Most disabled Americans are paid lower wages
ROBERT BERNSTEEN: The median earnings for people with no disability were $25,000. That's slightly higher than the $22,000 for people with a disability that is not severe.
But Bernsteen says the severely disabled lag way behind. They earn less than $13,000. More than a quarter of them live in poverty.
Stephen Taylor calls the data a disappointment.
STEPHEN TAYLOR: Whatever progress we've made falls far short of the expectations that many people had when the Americans with Disabilities Act was passed in 1990.

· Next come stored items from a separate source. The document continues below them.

(** The model of evm_logs already has the column that migration 13 adds, so on
    a fresh database only its down migration does anything, and the column it
    leaves off was made by migration 9. *)
Example down13_drops_column :
  let before := (fresh (take 12 apidb_Migrations)).2 in
  let up := apidb_up13 (mkDB before []) in
  tables up.2 = before /\
  (column_names <$> ct_Tables (tables (apidb_down13 up.2).2) !! "evm_logs"%string) <>
  (column_names <$> ct_Tables before !! "evm_logs"%string).
Proof. split; [refine (bool_decide_unpack _ _); vm_compute; exact I|vm_compute; discriminate]. Qed.
(** The wrapper keeps every promise of the store that it wraps: what holds of
    the relayer over any store that keeps the promises holds as it is deployed,
    with the wrapped store. *)
#[global] Instance InstrumentedStore_laws `{!BridgeStoreLaws S} : BridgeStoreLaws (S * StoreMetrics).
Proof.
  split.
  - intros now t s. exact (wp_erases _ _ _ s (erases_instrumented _ _) (law_create now t s.1)).
  - intros now id st h m s. exact (wp_erases _ _ _ s (erases_instrumented _ _) (law_update now id st h m s.1)).
  - intros now id s. exact (wp_erases _ _ _ s (erases_instrumented _ _) (law_retry now id s.1)).
  - intros dir s. exact (wp_erases _ _ _ s (erases_instrumented _ _) (law_pending dir s.1)).
  - intros c s. exact (wp_erases _ _ _ s (erases_instrumented _ _) (law_get_chain c s.1)).
  - intros now c n o s. exact (wp_erases _ _ _ s (erases_instrumented _ _) (law_set_chain now c n o s.1)).
Qed.
End relayer.

Definition rel_GetTransfer id : M (RelayerDB * StoreMetrics) (option RelayerStore.Transfer) :=
  instrumented "get_transfer" (RelayerStore.GetTransfer id).
Definition rel_ListTransfers limit : M (RelayerDB * StoreMetrics) (list RelayerStore.Transfer) :=
  instrumented "list_transfers" (RelayerStore.ListTransfers limit).

(** ** The user store *)

Section users.
Abbreviation MU := (M (UserDB * StoreMetrics)).

Definition usr_CreateUser usr : MU unit := instrumented "create_user" (CreateUser usr).
Definition usr_GetUserByEVMAddress evmAddress : MU User := instrumented "get_user_by_evm_address" (GetUserByEVMAddress evmAddress).
Definition usr_GetUserByCantonPartyID partyID : MU User := instrumented "get_user_by_canton_party_id" (GetUserByCantonPartyID partyID).
Definition usr_GetUserByFingerprint fingerprint : MU User := instrumented "get_user_by_fingerprint" (GetUserByFingerprint fingerprint).
Definition usr_UserExists evmAddress : MU bool := instrumented "user_exists" (UserExists evmAddress).
Definition usr_DeleteUser evmAddress : MU unit := instrumented "delete_user" (DeleteUser evmAddress).
Definition usr_ListUsers : MU (list User) := instrumented "list_users" ListUsers.
Definition usr_ListCustodialUsers : MU (list User) := instrumented "list_custodial_users" ListCustodialUsers.
Definition usr_IsWhitelisted evmAddress : MU bool := instrumented "is_whitelisted" (IsWhitelisted evmAddress).
Definition usr_AddToWhitelist (now : Z) evmAddress note : MU unit := instrumented "add_to_whitelist" (AddToWhitelist now evmAddress note).
Definition usr_RemoveFromWhitelist evmAddress : MU bool := instrumented "remove_from_whitelist" (RemoveFromWhitelist evmAddress).
Definition usr_ListWhitelist cursor limit : MU (list WhitelistEntry) := instrumented "list_whitelist" (ListWhitelist cursor limit).
Definition usr_GetUserKeyByCantonPartyID decryptor partyID : MU (list Z) :=
  instrumented "get_key_by_canton_party_id" (GetUserKeyByCantonPartyID decryptor partyID).
Definition usr_GetUserKeyByEVMAddress decryptor evmAddress : MU (list Z) :=
  instrumented "get_key_by_evm_address" (GetUserKeyByEVMAddress decryptor evmAddress).
Definition usr_GetUserKeyByFingerprint decryptor fingerprint : MU (list Z) :=
  instrumented "get_key_by_fingerprint" (GetUserKeyByFingerprint decryptor fingerprint).

(** The lookups of the services, through the wrapper. *)
#[global] Instance instrumented_lookup : UserLookup (UserDB * StoreMetrics) := {
  look_by_address := usr_GetUserByEVMAddress;
  look_by_party := usr_GetUserByCantonPartyID;
}.
End users.

(** ** The indexer's store *)

Section indexer.
Context `{!DecimalLib} `{!PgNumeric}.
Abbreviation MI := (M (IndexerDB * StoreMetrics)).

(** The writes of a transaction: instrumentedWriteStore. *)
Definition tx_LatestOffset : MI Z := instrumented "latest_offset" LatestOffset.
Definition tx_RunInTx (fn : MI unit) : MI unit := instrumented_RunInTx fn.
Definition tx_InsertEvent event : MI bool := instrumented "insert_event" (InsertEvent event).
Definition tx_SaveOffset offset : MI unit := instrumented "save_offset" (SaveOffset offset).
Definition tx_UpsertToken token : MI unit := instrumented "upsert_token" (UpsertToken token).
Definition tx_ApplyBalanceDelta partyID instrumentAdmin instrumentID delta : MI unit :=
  instrumented "apply_balance_delta" (ApplyBalanceDelta partyID instrumentAdmin instrumentID delta).
Definition tx_ApplySupplyDelta instrumentAdmin instrumentID delta : MI unit :=
  instrumented "apply_supply_delta" (ApplySupplyDelta instrumentAdmin instrumentID delta).
Definition tx_InsertTransfer t : MI unit := instrumented "insert_transfer" (InsertTransfer t).
Definition tx_FinalizeTransfer contractID status : MI unit := instrumented "finalize_transfer" (FinalizeTransfer contractID status).
Definition tx_InsertHolding h : MI unit := instrumented "insert_holding" (InsertHolding h).
Definition tx_TakeHolding contractID : MI (option HoldingChange) := instrumented "take_holding" (TakeHolding contractID).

Taylor runs the disability studies program at Syracuse University. He says the Act's not very strong and judges tend to interpret it narrowly when the disabled try to get employers to adapt workplaces for them.
TAYLOR: People with disabilities lost those lawsuits over 80% of the time.
That's not the only obstacle to the disabled in the workplace. Corinne Kirchner co-edits the Journal of Disability Studies.
CORINNE KIRCHNER: I talk about the three Ds. There's discrimintaion, discouragement and disincentives.
Kirchner says discrimination is alive and well in 2005. Disabled people can be easily discouraged by unfriendly workplaces. Finally, if they get a job, they risk losing many of the benefits and special equipment Medicaid provides — a strong disincentive. But, says Kirchner, things look more promising for younger disabled people. There's better technology now, she says, and that can help level the playing field.
In Boston, I'm Helen Palmer for Marketplace.